§ **Input data**:
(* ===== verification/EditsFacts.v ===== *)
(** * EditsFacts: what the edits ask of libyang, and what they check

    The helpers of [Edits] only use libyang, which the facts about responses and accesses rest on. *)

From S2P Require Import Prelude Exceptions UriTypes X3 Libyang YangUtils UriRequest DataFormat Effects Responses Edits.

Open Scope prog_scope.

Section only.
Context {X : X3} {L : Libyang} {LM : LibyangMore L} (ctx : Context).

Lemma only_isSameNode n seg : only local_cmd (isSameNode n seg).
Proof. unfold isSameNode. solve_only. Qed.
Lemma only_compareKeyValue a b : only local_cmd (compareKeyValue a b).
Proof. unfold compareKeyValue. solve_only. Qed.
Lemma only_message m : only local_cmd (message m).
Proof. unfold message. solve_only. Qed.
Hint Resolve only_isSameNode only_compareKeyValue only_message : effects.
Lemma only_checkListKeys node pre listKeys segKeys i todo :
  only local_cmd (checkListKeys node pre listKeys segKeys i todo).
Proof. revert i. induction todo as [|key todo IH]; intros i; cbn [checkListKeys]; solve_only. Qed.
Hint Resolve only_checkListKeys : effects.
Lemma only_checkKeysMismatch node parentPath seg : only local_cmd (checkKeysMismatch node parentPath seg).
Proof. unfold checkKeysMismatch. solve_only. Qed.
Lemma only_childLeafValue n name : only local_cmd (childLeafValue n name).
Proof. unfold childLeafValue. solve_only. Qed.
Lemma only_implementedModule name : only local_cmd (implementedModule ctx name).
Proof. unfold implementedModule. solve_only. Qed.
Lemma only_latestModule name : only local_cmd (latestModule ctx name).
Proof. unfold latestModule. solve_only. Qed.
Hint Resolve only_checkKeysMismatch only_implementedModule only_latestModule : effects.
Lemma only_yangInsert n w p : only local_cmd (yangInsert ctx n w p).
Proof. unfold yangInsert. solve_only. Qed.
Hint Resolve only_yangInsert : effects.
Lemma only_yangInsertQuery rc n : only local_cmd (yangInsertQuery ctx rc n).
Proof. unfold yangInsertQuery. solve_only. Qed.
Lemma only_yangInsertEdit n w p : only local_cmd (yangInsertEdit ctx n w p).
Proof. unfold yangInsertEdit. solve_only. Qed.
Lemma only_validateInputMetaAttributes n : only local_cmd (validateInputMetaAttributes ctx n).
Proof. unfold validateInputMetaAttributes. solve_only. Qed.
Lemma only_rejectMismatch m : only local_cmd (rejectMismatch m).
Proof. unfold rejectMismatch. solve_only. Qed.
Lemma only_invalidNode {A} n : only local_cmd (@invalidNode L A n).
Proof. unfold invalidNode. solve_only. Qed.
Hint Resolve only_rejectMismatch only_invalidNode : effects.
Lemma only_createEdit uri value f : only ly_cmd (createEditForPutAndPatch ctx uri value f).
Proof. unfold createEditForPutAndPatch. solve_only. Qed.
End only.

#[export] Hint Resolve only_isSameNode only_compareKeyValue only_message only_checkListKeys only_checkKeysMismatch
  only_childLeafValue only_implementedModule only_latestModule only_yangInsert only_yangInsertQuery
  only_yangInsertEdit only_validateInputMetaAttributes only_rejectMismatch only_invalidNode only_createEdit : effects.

--

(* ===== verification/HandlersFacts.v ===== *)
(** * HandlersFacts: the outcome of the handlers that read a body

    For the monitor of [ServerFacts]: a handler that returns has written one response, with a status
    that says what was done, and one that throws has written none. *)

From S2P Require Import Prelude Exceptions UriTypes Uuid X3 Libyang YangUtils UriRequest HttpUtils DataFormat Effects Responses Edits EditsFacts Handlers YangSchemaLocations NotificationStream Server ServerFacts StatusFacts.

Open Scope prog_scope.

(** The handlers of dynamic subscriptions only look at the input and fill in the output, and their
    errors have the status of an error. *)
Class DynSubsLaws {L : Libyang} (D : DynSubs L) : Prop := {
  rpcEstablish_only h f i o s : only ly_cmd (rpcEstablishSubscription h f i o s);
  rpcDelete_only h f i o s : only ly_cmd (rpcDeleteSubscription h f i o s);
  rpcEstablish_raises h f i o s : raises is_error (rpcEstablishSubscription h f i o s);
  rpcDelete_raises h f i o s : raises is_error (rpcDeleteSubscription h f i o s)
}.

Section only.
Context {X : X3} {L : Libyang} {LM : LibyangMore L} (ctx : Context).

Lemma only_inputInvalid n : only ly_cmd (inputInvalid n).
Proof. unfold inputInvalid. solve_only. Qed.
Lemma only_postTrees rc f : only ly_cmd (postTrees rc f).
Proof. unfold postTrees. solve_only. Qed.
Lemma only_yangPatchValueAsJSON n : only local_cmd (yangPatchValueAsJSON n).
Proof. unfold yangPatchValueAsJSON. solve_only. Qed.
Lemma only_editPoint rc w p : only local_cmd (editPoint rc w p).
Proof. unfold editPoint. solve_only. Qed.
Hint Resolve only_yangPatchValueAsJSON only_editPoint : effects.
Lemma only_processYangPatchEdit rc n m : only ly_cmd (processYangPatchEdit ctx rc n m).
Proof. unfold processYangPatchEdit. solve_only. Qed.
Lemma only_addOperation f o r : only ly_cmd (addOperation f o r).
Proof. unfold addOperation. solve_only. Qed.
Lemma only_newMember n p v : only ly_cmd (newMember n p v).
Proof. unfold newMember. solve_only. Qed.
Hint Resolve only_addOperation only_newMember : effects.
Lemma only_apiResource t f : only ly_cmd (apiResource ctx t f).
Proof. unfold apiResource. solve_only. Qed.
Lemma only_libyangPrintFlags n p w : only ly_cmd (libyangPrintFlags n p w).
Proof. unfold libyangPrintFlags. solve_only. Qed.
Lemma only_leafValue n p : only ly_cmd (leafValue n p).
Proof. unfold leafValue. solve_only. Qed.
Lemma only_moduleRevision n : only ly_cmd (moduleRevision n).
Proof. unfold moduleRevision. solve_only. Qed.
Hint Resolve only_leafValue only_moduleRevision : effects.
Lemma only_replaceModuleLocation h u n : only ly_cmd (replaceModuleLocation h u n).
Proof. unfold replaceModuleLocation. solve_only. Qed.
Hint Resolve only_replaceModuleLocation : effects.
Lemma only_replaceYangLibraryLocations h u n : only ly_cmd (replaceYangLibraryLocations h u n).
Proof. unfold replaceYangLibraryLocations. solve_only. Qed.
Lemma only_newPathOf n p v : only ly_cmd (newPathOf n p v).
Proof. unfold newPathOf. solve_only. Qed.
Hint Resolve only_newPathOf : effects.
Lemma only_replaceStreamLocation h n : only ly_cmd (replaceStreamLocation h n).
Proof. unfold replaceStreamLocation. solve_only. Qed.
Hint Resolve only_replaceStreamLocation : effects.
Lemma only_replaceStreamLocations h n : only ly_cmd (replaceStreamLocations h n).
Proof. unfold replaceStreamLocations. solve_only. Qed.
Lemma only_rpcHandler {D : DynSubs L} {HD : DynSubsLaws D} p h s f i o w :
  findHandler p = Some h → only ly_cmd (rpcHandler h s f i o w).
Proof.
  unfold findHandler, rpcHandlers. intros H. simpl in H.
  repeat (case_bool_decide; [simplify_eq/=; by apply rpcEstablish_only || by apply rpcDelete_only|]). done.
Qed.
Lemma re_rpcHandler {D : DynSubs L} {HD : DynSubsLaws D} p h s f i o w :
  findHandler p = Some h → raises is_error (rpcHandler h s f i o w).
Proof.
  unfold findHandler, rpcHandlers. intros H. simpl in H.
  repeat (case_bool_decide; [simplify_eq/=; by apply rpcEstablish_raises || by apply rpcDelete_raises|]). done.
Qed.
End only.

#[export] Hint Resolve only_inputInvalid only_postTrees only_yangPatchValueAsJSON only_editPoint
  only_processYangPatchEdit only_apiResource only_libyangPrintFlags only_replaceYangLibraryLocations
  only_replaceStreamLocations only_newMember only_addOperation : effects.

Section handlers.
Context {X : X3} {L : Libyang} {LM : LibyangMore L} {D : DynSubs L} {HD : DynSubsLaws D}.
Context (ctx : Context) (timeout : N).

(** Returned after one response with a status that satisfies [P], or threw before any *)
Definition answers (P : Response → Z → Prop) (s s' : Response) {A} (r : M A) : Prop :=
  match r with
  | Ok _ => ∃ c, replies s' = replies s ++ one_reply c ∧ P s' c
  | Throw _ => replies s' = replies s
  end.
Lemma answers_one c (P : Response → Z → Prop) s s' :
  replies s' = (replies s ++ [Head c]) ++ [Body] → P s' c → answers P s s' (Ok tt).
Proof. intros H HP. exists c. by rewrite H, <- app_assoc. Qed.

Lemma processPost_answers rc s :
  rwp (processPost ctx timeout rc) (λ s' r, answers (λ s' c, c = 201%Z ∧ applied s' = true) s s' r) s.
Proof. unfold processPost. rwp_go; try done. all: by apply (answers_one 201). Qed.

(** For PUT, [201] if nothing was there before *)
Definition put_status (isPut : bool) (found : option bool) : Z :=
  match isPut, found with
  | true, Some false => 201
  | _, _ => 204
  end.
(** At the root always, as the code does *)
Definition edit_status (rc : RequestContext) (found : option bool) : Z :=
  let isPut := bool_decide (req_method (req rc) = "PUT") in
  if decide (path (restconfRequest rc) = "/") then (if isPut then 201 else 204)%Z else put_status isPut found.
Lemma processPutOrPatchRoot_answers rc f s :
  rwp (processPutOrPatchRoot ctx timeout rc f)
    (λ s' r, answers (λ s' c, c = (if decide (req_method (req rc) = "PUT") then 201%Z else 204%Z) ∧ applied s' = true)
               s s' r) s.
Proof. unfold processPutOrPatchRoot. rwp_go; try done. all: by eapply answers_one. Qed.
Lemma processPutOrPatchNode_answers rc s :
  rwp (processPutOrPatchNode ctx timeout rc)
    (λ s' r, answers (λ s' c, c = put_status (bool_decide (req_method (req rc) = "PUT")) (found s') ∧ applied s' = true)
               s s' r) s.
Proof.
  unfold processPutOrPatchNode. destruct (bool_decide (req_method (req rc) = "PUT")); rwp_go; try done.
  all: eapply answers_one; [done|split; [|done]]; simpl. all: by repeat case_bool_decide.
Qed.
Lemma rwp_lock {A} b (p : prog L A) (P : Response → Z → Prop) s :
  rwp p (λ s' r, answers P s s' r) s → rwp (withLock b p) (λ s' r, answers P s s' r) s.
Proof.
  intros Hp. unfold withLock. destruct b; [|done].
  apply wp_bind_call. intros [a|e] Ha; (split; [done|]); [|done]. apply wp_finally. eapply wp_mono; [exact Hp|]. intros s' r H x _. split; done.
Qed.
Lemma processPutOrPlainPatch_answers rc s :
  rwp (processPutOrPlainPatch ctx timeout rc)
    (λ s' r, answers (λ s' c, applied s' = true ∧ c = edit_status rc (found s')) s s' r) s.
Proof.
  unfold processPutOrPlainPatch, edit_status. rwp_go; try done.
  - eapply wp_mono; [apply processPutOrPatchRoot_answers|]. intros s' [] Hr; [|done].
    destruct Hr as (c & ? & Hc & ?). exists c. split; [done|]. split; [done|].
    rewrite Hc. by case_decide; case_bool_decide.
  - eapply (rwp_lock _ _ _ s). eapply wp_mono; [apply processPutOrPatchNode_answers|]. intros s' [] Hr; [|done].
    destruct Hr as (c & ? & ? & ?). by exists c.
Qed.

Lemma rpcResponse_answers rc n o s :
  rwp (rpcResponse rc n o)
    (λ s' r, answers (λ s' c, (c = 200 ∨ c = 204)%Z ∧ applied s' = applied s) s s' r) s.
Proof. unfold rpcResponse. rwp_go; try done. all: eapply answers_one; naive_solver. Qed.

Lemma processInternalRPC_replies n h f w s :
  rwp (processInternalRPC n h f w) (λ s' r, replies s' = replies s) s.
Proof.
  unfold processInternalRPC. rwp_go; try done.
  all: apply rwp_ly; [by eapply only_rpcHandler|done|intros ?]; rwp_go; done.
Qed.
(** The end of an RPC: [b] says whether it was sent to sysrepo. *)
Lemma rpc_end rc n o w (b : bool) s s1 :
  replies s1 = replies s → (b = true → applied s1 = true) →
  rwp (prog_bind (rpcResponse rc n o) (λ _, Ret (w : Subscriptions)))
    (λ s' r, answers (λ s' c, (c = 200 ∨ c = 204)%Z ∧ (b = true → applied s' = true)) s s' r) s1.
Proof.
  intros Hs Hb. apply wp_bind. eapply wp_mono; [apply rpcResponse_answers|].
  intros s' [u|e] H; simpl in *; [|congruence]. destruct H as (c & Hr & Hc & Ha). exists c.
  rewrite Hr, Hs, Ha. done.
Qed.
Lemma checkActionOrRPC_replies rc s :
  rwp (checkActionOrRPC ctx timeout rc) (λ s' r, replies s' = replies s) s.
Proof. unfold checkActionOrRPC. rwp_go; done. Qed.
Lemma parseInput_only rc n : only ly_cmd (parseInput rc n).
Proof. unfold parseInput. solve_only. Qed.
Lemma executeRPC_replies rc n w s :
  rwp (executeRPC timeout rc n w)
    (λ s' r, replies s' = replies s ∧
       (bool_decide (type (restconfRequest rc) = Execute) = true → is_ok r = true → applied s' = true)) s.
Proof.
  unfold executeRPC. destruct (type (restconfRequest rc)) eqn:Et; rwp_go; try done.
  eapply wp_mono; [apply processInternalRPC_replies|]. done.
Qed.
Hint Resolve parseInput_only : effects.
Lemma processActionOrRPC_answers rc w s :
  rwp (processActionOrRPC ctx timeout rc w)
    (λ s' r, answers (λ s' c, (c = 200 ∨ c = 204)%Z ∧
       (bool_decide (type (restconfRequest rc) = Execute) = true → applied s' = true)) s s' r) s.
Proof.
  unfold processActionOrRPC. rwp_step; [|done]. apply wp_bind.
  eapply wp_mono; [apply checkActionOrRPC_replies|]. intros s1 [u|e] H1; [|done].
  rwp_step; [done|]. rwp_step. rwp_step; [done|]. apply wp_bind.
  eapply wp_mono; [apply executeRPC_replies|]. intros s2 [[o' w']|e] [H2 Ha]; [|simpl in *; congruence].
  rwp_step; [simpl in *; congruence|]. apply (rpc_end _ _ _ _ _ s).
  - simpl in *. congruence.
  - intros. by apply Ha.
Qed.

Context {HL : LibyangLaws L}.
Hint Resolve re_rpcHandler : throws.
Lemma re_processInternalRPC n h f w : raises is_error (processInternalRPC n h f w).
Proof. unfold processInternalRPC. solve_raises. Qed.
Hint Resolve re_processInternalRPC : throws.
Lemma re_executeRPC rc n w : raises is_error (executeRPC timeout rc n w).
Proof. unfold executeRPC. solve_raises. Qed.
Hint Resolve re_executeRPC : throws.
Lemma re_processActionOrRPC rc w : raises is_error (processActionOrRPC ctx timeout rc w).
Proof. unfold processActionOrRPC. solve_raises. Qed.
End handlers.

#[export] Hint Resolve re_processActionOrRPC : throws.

...

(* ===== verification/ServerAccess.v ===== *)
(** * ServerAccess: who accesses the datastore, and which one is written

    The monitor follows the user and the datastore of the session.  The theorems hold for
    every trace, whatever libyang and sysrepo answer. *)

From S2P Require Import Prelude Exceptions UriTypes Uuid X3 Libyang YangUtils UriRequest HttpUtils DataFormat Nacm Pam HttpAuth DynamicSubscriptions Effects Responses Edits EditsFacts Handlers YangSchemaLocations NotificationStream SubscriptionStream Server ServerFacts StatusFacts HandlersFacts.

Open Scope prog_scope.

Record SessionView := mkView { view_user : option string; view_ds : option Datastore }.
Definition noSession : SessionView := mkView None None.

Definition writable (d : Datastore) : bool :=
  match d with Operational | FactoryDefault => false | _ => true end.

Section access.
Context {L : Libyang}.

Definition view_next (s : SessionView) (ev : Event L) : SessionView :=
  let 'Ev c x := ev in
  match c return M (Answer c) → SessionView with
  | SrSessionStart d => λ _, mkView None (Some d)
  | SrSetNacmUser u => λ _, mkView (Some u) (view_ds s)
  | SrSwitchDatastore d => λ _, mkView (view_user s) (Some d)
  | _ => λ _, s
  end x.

§ **What you need to do**: Write down again, exactly as given, only the lines above that fall from the line with "(* ===== verification/EditsFacts.v ===== *)" to the line with "Proof. unfold message. solve_only. Qed.", inclusive.

§ **Response**:
(* ===== verification/EditsFacts.v ===== *)
(** * EditsFacts: what the edits ask of libyang, and what they check

    The helpers of [Edits] only use libyang, which the facts about responses and accesses rest on. *)

From S2P Require Import Prelude Exceptions UriTypes X3 Libyang YangUtils UriRequest DataFormat Effects Responses Edits.

Open Scope prog_scope.

Section only.
Context {X : X3} {L : Libyang} {LM : LibyangMore L} (ctx : Context).

Lemma only_isSameNode n seg : only local_cmd (isSameNode n seg).
Proof. unfold isSameNode. solve_only. Qed.
Lemma only_compareKeyValue a b : only local_cmd (compareKeyValue a b).
Proof. unfold compareKeyValue. solve_only. Qed.
Lemma only_message m : only local_cmd (message m).
Proof. unfold message. solve_only. Qed.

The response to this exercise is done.